◆ Dataset records:
# # # # # # #
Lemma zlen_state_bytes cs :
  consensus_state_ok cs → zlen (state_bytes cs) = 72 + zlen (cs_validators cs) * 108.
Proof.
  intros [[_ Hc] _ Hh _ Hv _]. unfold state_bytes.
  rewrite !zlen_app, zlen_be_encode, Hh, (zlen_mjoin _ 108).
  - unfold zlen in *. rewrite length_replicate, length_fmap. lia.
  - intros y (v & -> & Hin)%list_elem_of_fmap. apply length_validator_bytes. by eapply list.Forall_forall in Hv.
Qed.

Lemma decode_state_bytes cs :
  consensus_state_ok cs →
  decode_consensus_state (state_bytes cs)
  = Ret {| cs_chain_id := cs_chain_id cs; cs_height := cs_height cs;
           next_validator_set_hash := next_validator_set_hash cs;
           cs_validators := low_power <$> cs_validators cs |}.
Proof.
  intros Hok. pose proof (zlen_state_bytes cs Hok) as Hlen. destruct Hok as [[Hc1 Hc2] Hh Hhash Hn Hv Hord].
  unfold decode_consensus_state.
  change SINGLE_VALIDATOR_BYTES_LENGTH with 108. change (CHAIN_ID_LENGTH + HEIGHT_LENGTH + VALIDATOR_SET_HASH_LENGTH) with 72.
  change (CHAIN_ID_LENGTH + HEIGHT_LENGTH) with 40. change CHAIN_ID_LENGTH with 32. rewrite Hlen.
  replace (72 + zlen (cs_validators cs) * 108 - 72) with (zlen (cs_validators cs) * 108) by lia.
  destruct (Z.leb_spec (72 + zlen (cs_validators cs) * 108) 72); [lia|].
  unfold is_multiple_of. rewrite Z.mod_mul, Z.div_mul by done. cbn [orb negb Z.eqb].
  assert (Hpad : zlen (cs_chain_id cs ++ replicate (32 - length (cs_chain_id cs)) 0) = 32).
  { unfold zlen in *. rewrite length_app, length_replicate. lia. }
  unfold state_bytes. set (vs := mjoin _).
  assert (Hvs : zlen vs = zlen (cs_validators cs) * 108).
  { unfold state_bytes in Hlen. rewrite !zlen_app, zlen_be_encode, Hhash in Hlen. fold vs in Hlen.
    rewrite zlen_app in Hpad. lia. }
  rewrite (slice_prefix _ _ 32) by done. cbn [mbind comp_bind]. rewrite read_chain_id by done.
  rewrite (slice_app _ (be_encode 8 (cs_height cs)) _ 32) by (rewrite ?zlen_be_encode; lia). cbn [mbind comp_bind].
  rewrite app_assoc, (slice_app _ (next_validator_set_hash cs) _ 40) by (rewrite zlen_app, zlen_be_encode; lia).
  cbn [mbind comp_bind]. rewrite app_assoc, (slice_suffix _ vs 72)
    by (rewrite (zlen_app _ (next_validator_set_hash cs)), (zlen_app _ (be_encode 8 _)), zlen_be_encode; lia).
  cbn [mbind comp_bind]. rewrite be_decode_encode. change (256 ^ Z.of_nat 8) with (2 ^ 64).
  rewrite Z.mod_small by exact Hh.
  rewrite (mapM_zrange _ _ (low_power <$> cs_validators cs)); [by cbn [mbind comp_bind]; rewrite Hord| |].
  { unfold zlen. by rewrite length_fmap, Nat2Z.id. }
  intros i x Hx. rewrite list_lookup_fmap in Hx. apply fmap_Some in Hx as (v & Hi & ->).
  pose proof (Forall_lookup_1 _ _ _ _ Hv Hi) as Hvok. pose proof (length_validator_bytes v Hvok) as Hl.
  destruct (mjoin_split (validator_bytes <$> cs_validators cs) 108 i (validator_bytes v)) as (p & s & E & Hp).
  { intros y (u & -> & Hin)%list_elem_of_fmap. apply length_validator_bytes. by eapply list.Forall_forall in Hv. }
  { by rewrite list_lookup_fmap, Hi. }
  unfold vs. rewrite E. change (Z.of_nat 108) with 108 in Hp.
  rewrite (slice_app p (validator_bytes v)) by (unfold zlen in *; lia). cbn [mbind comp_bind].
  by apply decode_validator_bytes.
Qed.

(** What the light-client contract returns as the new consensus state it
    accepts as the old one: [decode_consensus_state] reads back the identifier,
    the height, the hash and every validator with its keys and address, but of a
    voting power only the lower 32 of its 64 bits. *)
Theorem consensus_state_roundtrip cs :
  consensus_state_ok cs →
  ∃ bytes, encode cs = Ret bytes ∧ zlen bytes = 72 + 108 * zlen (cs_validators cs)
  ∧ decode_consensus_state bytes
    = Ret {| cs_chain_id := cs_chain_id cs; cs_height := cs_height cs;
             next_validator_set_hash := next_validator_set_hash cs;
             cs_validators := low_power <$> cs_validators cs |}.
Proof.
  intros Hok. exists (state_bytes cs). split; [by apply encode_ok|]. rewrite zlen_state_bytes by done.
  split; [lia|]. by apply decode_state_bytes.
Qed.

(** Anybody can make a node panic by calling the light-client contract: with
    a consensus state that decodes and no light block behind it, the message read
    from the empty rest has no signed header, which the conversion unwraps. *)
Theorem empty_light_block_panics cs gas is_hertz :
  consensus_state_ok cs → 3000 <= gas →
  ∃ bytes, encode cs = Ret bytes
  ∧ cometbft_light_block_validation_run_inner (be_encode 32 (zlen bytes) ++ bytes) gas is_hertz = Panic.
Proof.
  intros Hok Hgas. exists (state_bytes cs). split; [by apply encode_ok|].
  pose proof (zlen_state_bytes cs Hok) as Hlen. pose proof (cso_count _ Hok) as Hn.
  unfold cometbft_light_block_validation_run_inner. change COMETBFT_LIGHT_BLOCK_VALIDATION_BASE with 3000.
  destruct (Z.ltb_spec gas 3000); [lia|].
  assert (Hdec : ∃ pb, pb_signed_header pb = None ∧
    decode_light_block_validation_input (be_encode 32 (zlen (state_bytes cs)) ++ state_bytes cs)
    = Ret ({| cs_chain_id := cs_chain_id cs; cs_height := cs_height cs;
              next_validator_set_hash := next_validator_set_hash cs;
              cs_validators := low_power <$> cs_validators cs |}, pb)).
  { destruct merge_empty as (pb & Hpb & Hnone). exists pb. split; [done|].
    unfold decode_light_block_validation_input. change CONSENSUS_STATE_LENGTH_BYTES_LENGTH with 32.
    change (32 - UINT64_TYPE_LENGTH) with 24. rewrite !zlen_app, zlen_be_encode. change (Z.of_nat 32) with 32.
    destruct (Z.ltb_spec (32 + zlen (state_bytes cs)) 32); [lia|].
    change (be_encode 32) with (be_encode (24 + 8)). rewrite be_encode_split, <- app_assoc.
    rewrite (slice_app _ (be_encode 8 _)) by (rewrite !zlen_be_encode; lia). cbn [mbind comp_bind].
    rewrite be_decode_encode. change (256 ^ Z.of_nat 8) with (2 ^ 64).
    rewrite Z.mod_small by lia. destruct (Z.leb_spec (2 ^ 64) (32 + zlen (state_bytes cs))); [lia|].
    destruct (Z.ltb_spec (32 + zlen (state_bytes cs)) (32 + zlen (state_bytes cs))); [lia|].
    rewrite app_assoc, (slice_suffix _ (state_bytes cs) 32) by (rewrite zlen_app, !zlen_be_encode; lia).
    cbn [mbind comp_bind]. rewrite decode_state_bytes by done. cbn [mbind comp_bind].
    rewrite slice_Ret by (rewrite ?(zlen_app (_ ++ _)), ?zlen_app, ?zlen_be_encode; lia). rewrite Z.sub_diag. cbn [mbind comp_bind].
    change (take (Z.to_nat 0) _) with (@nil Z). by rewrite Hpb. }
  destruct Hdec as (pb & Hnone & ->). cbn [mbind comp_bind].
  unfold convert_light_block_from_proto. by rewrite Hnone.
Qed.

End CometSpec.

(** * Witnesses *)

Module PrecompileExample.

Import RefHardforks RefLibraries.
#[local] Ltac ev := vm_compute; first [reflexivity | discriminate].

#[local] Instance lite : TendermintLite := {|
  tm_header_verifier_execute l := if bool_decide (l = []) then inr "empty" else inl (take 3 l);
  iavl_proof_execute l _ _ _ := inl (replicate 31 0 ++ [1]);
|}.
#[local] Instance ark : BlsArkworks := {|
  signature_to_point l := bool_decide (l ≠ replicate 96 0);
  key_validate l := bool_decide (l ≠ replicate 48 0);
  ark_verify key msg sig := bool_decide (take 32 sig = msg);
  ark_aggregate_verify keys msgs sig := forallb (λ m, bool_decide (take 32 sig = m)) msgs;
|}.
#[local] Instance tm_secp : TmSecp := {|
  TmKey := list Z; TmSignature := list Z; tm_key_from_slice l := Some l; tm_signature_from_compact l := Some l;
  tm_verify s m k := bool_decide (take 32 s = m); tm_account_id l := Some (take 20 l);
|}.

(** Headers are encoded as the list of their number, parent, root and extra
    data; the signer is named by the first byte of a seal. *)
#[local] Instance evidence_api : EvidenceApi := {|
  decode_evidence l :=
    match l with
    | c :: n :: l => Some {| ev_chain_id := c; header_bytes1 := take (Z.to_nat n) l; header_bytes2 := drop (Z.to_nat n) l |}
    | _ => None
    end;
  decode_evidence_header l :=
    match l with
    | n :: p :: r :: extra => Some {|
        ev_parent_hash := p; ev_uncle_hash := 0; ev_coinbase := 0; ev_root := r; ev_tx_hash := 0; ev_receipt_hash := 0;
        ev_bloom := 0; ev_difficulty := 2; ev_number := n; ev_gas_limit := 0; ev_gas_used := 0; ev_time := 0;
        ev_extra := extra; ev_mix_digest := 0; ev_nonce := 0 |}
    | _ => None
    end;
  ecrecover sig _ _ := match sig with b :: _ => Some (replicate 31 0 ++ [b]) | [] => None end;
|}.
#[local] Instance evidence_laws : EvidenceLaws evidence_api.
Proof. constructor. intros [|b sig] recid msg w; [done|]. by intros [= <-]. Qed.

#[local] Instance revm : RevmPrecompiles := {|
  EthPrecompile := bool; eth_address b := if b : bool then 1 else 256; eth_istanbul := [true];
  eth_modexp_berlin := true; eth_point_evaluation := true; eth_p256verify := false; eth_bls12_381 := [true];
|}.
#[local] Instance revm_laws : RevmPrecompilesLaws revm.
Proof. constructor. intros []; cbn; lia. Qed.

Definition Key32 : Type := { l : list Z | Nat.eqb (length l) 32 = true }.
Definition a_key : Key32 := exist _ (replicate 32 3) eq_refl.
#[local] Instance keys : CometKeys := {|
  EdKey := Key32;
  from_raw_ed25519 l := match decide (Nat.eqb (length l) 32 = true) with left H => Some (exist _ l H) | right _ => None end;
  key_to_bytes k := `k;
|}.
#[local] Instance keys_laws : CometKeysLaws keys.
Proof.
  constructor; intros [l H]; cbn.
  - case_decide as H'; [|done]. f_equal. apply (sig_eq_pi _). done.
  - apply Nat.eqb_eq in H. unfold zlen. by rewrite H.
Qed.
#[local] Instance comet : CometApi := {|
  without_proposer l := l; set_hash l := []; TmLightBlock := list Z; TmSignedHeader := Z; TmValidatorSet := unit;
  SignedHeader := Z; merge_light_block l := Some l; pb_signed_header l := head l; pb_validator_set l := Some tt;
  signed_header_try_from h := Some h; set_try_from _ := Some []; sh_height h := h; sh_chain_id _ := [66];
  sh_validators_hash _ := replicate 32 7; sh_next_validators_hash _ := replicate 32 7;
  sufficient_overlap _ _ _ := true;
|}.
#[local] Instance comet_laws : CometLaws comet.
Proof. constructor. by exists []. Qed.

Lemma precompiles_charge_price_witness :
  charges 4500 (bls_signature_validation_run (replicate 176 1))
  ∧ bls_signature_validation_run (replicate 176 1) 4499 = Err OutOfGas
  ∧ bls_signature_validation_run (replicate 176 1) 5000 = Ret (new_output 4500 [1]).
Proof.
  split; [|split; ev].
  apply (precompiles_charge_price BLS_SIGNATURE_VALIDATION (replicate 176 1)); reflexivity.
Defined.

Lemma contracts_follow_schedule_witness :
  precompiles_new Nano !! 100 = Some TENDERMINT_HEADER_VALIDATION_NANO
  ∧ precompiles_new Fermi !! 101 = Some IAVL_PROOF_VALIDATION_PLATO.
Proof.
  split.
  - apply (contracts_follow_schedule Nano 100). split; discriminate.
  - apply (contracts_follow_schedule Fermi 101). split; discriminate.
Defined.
# # # # # # #
◆ Task to complete: Set down exactly the lines of the data above, beginning with the line that has "End CometSpec." and ending with the line that has "#[local] Instance lite", and no others.

◆ Written solution:
End CometSpec.

(** * Witnesses *)

Module PrecompileExample.

Import RefHardforks RefLibraries.
#[local] Ltac ev := vm_compute; first [reflexivity | discriminate].

#[local] Instance lite : TendermintLite := {|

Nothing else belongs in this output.